Options may not be transferred to third-party financial institutions for value. Unless the administrator provides otherwise, options generally are not transferable except by will, the laws of descent and distribution, or pursuant to a domestic relations order. An optionholder may designate a beneficiary, however, who may exercise the option following the optionholder’s death.

Tax Limitations on ISOs. The aggregate fair market value, determined at the time of grant, of common stock with respect to ISOs that are exercisable for the first time by an option holder during any calendar year under all of our stock plans may not exceed $100,000. Options or portions thereof that exceed such limit will be treated as NSOs. No ISOs may be granted to any person who, at the time of the grant, owns or is deemed to own stock possessing more than 10% of our total combined voting power or that of any of our parent or subsidiary corporations, unless (1) the option exercise price is at least 110% of the fair market value of the stock subject to the option on the date of grant and (2) the term of the ISO does not exceed five years from the date of grant.
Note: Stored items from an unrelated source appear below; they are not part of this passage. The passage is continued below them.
(** ** The properties *)

(** C26: [console_puts] shows a string the way a terminal does: the first
    call clears the screen; characters fill the rows from the left, a newline
    or a full row starts the next one, the screen scrolls at the bottom, a
    carriage return goes back to the first column. Nothing outside the video
    memory changes, no null slot is written, and the lock is free again. *)
Theorem console_puts_refines m c i t buf l :
  screen_at m (cells t) -> (console_cleared c <> 0 -> shows m c t) -> con_lock c = 0 ->
  cstr m buf l -> disjoint_ranges vga 4000 buf (Z.of_nat (length l) + 1) ->
  exists m' c' i', console_puts m c i buf = Ok (m', c', i') /\
    shows m' c' (foldl term_putc (if console_cleared c =? 0 then blank_term else t) (s8 <$> l)) /\
    only_vga m m' /\ con_lock c' = 0 /\ console_cleared c' <> 0.
Proof.
  intros Hs Ht Hk Hc Hd. unfold console_puts, spin_lock. rewrite Hk. change (0 =? 0) with true.
  mret. rewrite (strlen_spec _ _ l) by done. mret. cbn [console_cleared cur_x cur_y con_lock].
  pose proof Hc as [Hb _ _]. apply bytes_at_app in Hb as [Hb _]. rewrite Nat2Z.id.
  unfold disjoint_ranges in Hd.
  destruct (Z.eqb_spec (console_cleared c) 0) as [Hz|Hz].
  - unfold console_init.
    destruct (console_clear_spec m (mkConsole 1 (console_cleared c) (cur_x c) (cur_y c)) _ Hs)
      as (m1 & c1 & -> & Hs1 & Ho1 & Hk1). mret.
    destruct (putc_loop_refines m1 (mkConsole (con_lock c1) 1 (cur_x c1) (cur_y c1)) blank_term buf l)
      as (m2 & c2 & -> & Hs2 & Ho2 & Hk2 & Hc2);
      [done|eapply bytes_at_frame; [|exact Hb]; intros; apply Ho1; lia|unfold disjoint_ranges; lia|].
    mret. eexists _, _, _. split; [done|]. split; [done|].
    split; [by eapply only_vga_trans|]. cbn [con_lock console_cleared]. by rewrite Hc2.
  - mret. destruct (putc_loop_refines m (mkConsole 1 (console_cleared c) (cur_x c) (cur_y c)) t buf l)
      as (m2 & c2 & -> & Hs2 & Ho2 & Hk2 & Hc2);
      [by apply Ht|done|unfold disjoint_ranges; lia|].
    mret. eexists _, _, _. split; [done|]. split; [done|]. split; [done|].
    cbn [con_lock console_cleared]. by rewrite Hc2.
Qed.

(** The attribute of a character on the screen is 0x07 for the ASCII
    ones; a character from 128 on is a negative [char] whose sign fills the
    attribute byte, so that it shows with attribute 0xff. *)
Theorem console_attribute m c t ch :
  shows m c t -> -128 <= ch < 128 -> ch <> LF -> ch <> CR -> (tx t < 79)%nat ->
  exists m' c' v, console_putc m c ch = Ok (m', c') /\
    load16 m' (slot_from_xy (cur_x c) (cur_y c)) = Ok v /\
    v mod 256 = u8 ch /\ v / 256 = if ch <? 0 then 255 else 7.
Proof.
  intros Hs Hch Hlf Hcr Hx. destruct (console_putc_refines m c t ch Hs) as (m1 & c1 & H1 & Hs1 & _).
  exists m1, c1, (cell_of ch). split; [done|].
  destruct Hs as (_ & (Hl & _ & Hy) & Hcx & Hcy). destruct Hs1 as [Hs1 _].
  unfold term_putc in Hs1. rewrite (proj2 (Z.eqb_neq _ _) Hlf), (proj2 (Z.eqb_neq _ _) Hcr) in Hs1.
  cbn [tx] in Hs1. rewrite (proj2 (Nat.ltb_lt (S (tx t)) 80)) in Hs1 by lia. cbn [cells] in Hs1.
  split.
  - rewrite Hcx, Hcy, slot_index by lia. eapply load_cell; [exact Hs1|lia|].
    replace (Z.to_nat _) with (80 * ty t + tx t)%nat by lia. apply list_lookup_insert_eq. lia.
  - rewrite cell_attribute by lia. destruct (ch <? 0); mach.
Qed.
Restricted Stock Awards. Restricted stock awards are granted pursuant to restricted stock award agreements adopted by the administrator. Restricted stock awards may be granted in consideration for cash, check, bank draft or money order, services rendered to us or our affiliates, or any other form of legal consideration. Common stock acquired under a restricted stock award may, but need not, be subject to a share repurchase option in our favor in accordance with a vesting schedule to be determined by the administrator. A restricted stock award may be transferred only upon such terms and conditions as set by the administrator. Except as otherwise provided in the applicable award agreement, restricted stock awards that have not vested may be forfeited or repurchased by us upon the participant’s cessation of continuous service for any reason.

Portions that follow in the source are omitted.